▮ Image Classification
When doing image classification tasks, there are mainly 2 approaches; Traditional classification and Metric Learning.
Here are the differences between the two approaches.
▮ Traditional Classification
The traditional classification approach classifies images by outputting the probability for each class and getting the class with the highest probability. This is usually done by taking the following steps.
- Extract Features
- Flatten to 1d array (Also called an “Embedding Vector”)
- Output the probability of each class
- Use ArgMax to get the class with the highest probability as output.
The procedures for 1 and 2 may slightly differ depending on the architecture, such as convolutions and transformers.
The figure below illustrates the steps when using convolutions for feature extraction.
▮ Metric Learning
The metric learning approach classifies images by embedding images into a “feature space” and outputs the class where the distance of their embedding is closer than a certain threshold. This often takes the following steps.
- Extract Features
- Flatten to 1d array (Also called an “Embedding Vector”)

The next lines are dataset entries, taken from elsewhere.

(** The accounts: [w0] and [m0] are what the tasks had at first, [j0] the jobs
    that waited. *)
Definition balanced (w0 m0 j0 : nat) (pl : Pool) (es : list Event) : Prop :=
  exists bs, Forall2 task_affords bs (tasks pl) /\
    submissions_in es + left_of work_left bs <= w0 + starts_in es /\
    sends_in es + left_of messages_left bs <= m0 + starts_in es /\
    starts_in es + left_of starts_left bs <= takes_in es /\
    jobs_waiting (view (world pl)) + takes_in es <= j0 + sends_in es.

Lemma waiting_step o s s' x : op_post f o s s' x -> jobs_waiting s' + take_gain o x <= jobs_waiting s + send_cost o.
Proof.
  intros Hp. destruct (op_quiet o) eqn:Hq.
  - unfold jobs_waiting. rewrite (same_inbox _ _ (op_quiet_same _ _ _ _ _ Hq Hp)).
    assert (take_gain o x = 0) as -> by (by destruct o). lia.
  - unfold jobs_waiting. destruct o; try done; simpl in Hp; cbn [take_gain send_cost].
    + assert (inbox s' = inbox s) as -> by (by destruct t; destruct Hp as [[_ ->]|[_ [->| ->]]]). lia.
    + assert (inbox s' = inbox s) as ->
        by (destruct Hp as [[_ ->]|[_ ->]]; [apply (tx_channel body s)|done]). lia.
    + destruct (inbox_open s); destruct Hp as [_ ->]; [|lia].
      simpl. rewrite omap_app, length_app. destruct m; simpl; lia.
    + destruct Hp as (m & rest & Hb & -> & ->). rewrite Hb. cbn [set_tasks inbox].
      destruct m as [job|]; [change (omap id (Some job :: rest)) with (job :: omap id rest)|
        change (omap id (None :: rest)) with (omap id rest)]; cbn [length]; lia.
    + subst. simpl. lia.
    + subst. simpl. lia.
Qed.

Lemma balanced_step w0 m0 j0 pl i es :
  balanced w0 m0 j0 pl es -> balanced w0 m0 j0 (pool_step self pl i) (es ++ step_events pl i).
Proof.
  intros (bs & Ht & Hw & Hm & Hj & Hb). unfold pool_step, step_events.
  assert (balanced w0 m0 j0 pl (es ++ [])) as Hstay by (rewrite app_nil_r; by exists bs).
  destruct (exited _); [done|]. destruct (tasks pl !! i) as [[| |o k]|] eqn:Hi; try done.
  destruct (is_enabled o _) eqn:He; [|done]. apply is_enabled_spec in He.
  pose proof (waiting_step o _ _ _ (handle_post o (world pl) He)) as Hwait.
  set (x := snd (handle o (world pl))) in *.
  destruct (Forall2_lookup_r _ _ _ _ _ Ht Hi) as (b & Hbi & (Hal & Hk)).
  destruct Hal as (Hal1 & Hal2 & Hal3). set (b' := spend b o x) in *.
  pose proof (left_of_insert work_left bs i b b' Hbi) as Iw. pose proof (left_of_insert messages_left bs i b b' Hbi) as Im.
  pose proof (left_of_insert starts_left bs i b b' Hbi) as Ij. cbn [b' spend work_left messages_left starts_left] in Iw, Im, Ij.
  assert (exists more, Forall2 task_affords more (spawned_task self o) /\
    left_of work_left more = start_cost o /\ left_of messages_left more = start_cost o /\ left_of starts_left more = 0)
    as (more & Hmore & Mw & Mm & Mj).
  { destruct o; try (by exists []). exists [proving]. split; [|done].
    constructor; [|constructor]. apply task_affords_bind, affords_prove. }
  exists (<[i := b']> bs ++ more).
  unfold submissions_in, sends_in, starts_in, takes_in in *.
  rewrite !total_app, !total_one, !left_of_app, Mw, Mm, Mj. cbn [world].
  split; [apply Forall2_app; [apply Forall2_insert; [done|apply Hk]|done]|]. lia.
Qed.

Lemma balanced_log w0 m0 j0 schedule : forall pl es,
  balanced w0 m0 j0 pl es ->
  balanced w0 m0 j0 (run_schedule self schedule pl) (es ++ log self schedule pl).
Proof.
  induction schedule as [|i schedule IH]; intros pl es Hpl; simpl; [by rewrite app_nil_r|].
  rewrite app_assoc. by apply IH, balanced_step.
Qed.

Lemma left_of_const m b {A} (l : list A) : left_of m ((fun _ => b) <$> l) = length l * m b.
Proof.
  induction l as [|a l IH]; [done|].
  change (m b + left_of m ((fun _ => b) <$> l) = S (length l) * m b). rewrite IH. lia.
Qed.

(** The budgets of some tasks that are alike. *)
Lemma budgets {A} b (mk : A -> prog TaskResult) l :
  (forall a, task_affords b (mk a)) -> Forall2 task_affords ((fun _ => b) <$> l) (mk <$> l).
Proof. intros Hb. induction l; constructor; auto. Qed.

(** C23: what the work costs, under every schedule and whatever fails. At first
    there are the requests [reqs] and [asked], proving tasks for [started], and
    any number of workers, hooks and preparations. The inputs given to a local
    prover or to the prover network are no more than the proving tasks there ever
    were: a task submits once at most. The tasks started are no more than the jobs
    that waited or were sent: a job is started once at most for each time it is
    sent. And the jobs sent are no more than the requests and the proving tasks:
    each sends one at most, a request also when it submits many blobs. *)
Theorem work_is_bounded socket w reqs asked started others schedule :
  Forall (fun t => (exists fuel, t = worker_task fuel) \/ t = shutdown_task \/ t = prepare_task) others ->
  let ts := ((connection_task socket <$> reqs) ++ (request_task <$> asked) ++
    (prove_task self <$> started) ++ others)%list in
  let es := log self schedule {| world := w; tasks := ts |} in
  submissions_in es <= length started + starts_in es /\
  starts_in es <= jobs_waiting (view w) + sends_in es /\
  sends_in es <= length reqs + length asked + length started + starts_in es.
Proof.
  intros Ho ts es.
  destruct (balanced_log (length started) (length reqs + length asked + length started) (jobs_waiting (view w))
    schedule {| world := w; tasks := ts |} []) as (bs & _ & Hw & Hm & Hj & Hb);
    [|cbn [app] in *; fold es in Hw, Hm, Hj, Hb; lia].
  exists (((fun _ => asking) <$> reqs) ++ ((fun _ => asking) <$> asked) ++ ((fun _ => proving) <$> started) ++
    ((fun _ => nothing) <$> others))%list.
  rewrite !left_of_app, !left_of_const. cbn [asking proving nothing work_left messages_left starts_left world tasks].
  split; [|unfold submissions_in, sends_in, starts_in, takes_in; cbn; lia]. unfold ts.
  repeat apply Forall2_app.
  - apply budgets. intros req. apply task_affords_bind, affords_handle_request.
  - apply budgets. intros job. apply task_affords_bind. eapply affords_mono; [|apply affords_get_verifiable_encryption]. done.
  - apply budgets. intros job. apply task_affords_bind, affords_prove.
  - induction Ho as [|t others [[fuel ->]|[->| ->]] _ IH]; constructor; try apply IH.
    + apply task_affords_bind, affords_job_worker.
    + by repeat split.
    + apply task_affords_bind, affords_free; [apply free_prepare_clients|done].
Qed.
End Accounts.
(** What a new process finds: the trees of [old], an empty channel, no cells.
    The messages sent to the node are those of all lives. *)
Definition reopened (old : Store) (sent : list (Request bytes)) : Store :=
  {| config_db := config_db old; queue_db := queue_db old; finished_db := finished_db old;
     inbox := []; inbox_open := true; spawned := []; env_vars := E; cell_id := None;
     cell_setup := None; cell_local := None; cell_remote := None; exited := None;
     forwarded := sent |}.

Definition MAIN : nat := 2.

(** The tasks [main] starts with. *)
Definition first_tasks : list (prog TaskResult) := [prepare_task; worker_task fuel; main_task].

Definition launch (s : Store) (past : list Store) (before : list (Request Incoming)) : Process :=
  {| pool := {| world := start s; tasks := first_tasks |}; served := before;
     hook := new_hook; ended := None; disk := past ++ [s] |}.

(** The end that the tasks brought about. *)
Definition end_of (pl : Pool) : option Ending :=
  match exited (view (world pl)), tasks pl !! MAIN with
  | Some code, _ => Some (ProcessExited code)
  | None, Some (Panic _) => Some MainPanicked
  | None, _ => None
  end.

(** [main] is in its accept loop. *)
Definition listening (pl : Pool) : bool :=
  match tasks pl !! MAIN with Some (Ret _) => true | _ => false end.

Definition add_task (pl : Pool) (t : prog TaskResult) : Pool :=
  {| world := world pl; tasks := tasks pl ++ [t] |}.

Definition requests_of (tls_stream : result (list (Request Incoming)) string) : list (Request Incoming) :=
  match tls_stream with Ok reqs => reqs | Err _ => [] end.

Definition set_hook (p : Process) (h : Hook) : Process :=
  {| pool := pool p; served := served p; hook := h; ended := None; disk := disk p |}.

(** The hook goes on to [shutdown]. *)
Definition shut_down (p : Process) (h : Hook) : Process :=
  {| pool := add_task (pool p) shutdown_task; served := served p; hook := h;
     ended := None; disk := disk p |}.

(** The process is ended from outside. *)
Definition killed (p : Process) : Process :=
  {| pool := pool p; served := served p; hook := hook p; ended := Some Killed; disk := disk p |}.

(** A round of the accept loop: the connection gets a task of its own, and an
    error of [accept] is returned from [main]. *)
Definition accept (p : Process) (accepted : result (result (list (Request Incoming)) string) string)
    : Process :=
  if listening (pool p) then
    match accepted with
    | Ok tls_stream =>
        {| pool := add_task (pool p) (serve_connection tls_stream);
           served := served p ++ requests_of tls_stream; hook := hook p;
           ended := None; disk := disk p |}
    | Err e =>
        {| pool := pool p; served := served p; hook := hook p;
           ended := Some (MainReturned e); disk := disk p |}
    end
  else p.

(** The first turn of the hook's task. *)
Definition hook_turn (p : Process) (r : Registrations) : Process :=
  let h := hook_starts target r (hook p) in
  if is_fired h && negb (is_fired (hook p)) then shut_down p h else set_hook p h.

(** A signal arrives. *)
Definition signalled (p : Process) (s : Signal) : Process :=
  match reaction (hook p) s with
  | DefaultAction => killed p
  | Ignored => p
  | Wakes => shut_down p (fired (hook p))
  end.

(** A task has its turn; [main]'s may end the process. *)
Definition turn (p : Process) (i : nat) : Process :=
  let pl := pool_step self (pool p) i in
  {| pool := pl; served := served p; hook := hook p; ended := end_of pl;
     disk := disk p ++ [view (world pl)] |}.

(** What an event does to a running process. *)
Definition happen (p : Process) (e : ProcessEvent) : Process :=
  match e with
  | Turn i => turn p i
  | Accept tls_stream => accept p (Ok tls_stream)
  | AcceptFails e => accept p (Err e)
  | HookStarts r => hook_turn p r
  | Signalled s => signalled p s
  | Kill => killed p
  | Start _ => p
  end.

- Compare the distance between other embedded vectors
- Get the closest embedding
- Output the class which corresponds to that embedding vector
The figure below illustrates the steps when also using convolutions for feature extraction.
Compared to the traditional image classification model, here are the pros and cons of this method.
Pros
- Only require data that are similar/dissimilar to the object you want to classify, therefore not requiring specific class labels
- Requires much fewer data
Cons
- Can take longer to train/predict due to computational complexity
- Sensitive to noise due to measuring distances.
- Limited scalability because the model has to compare distance to each data
- Difficult to tune hyperparameter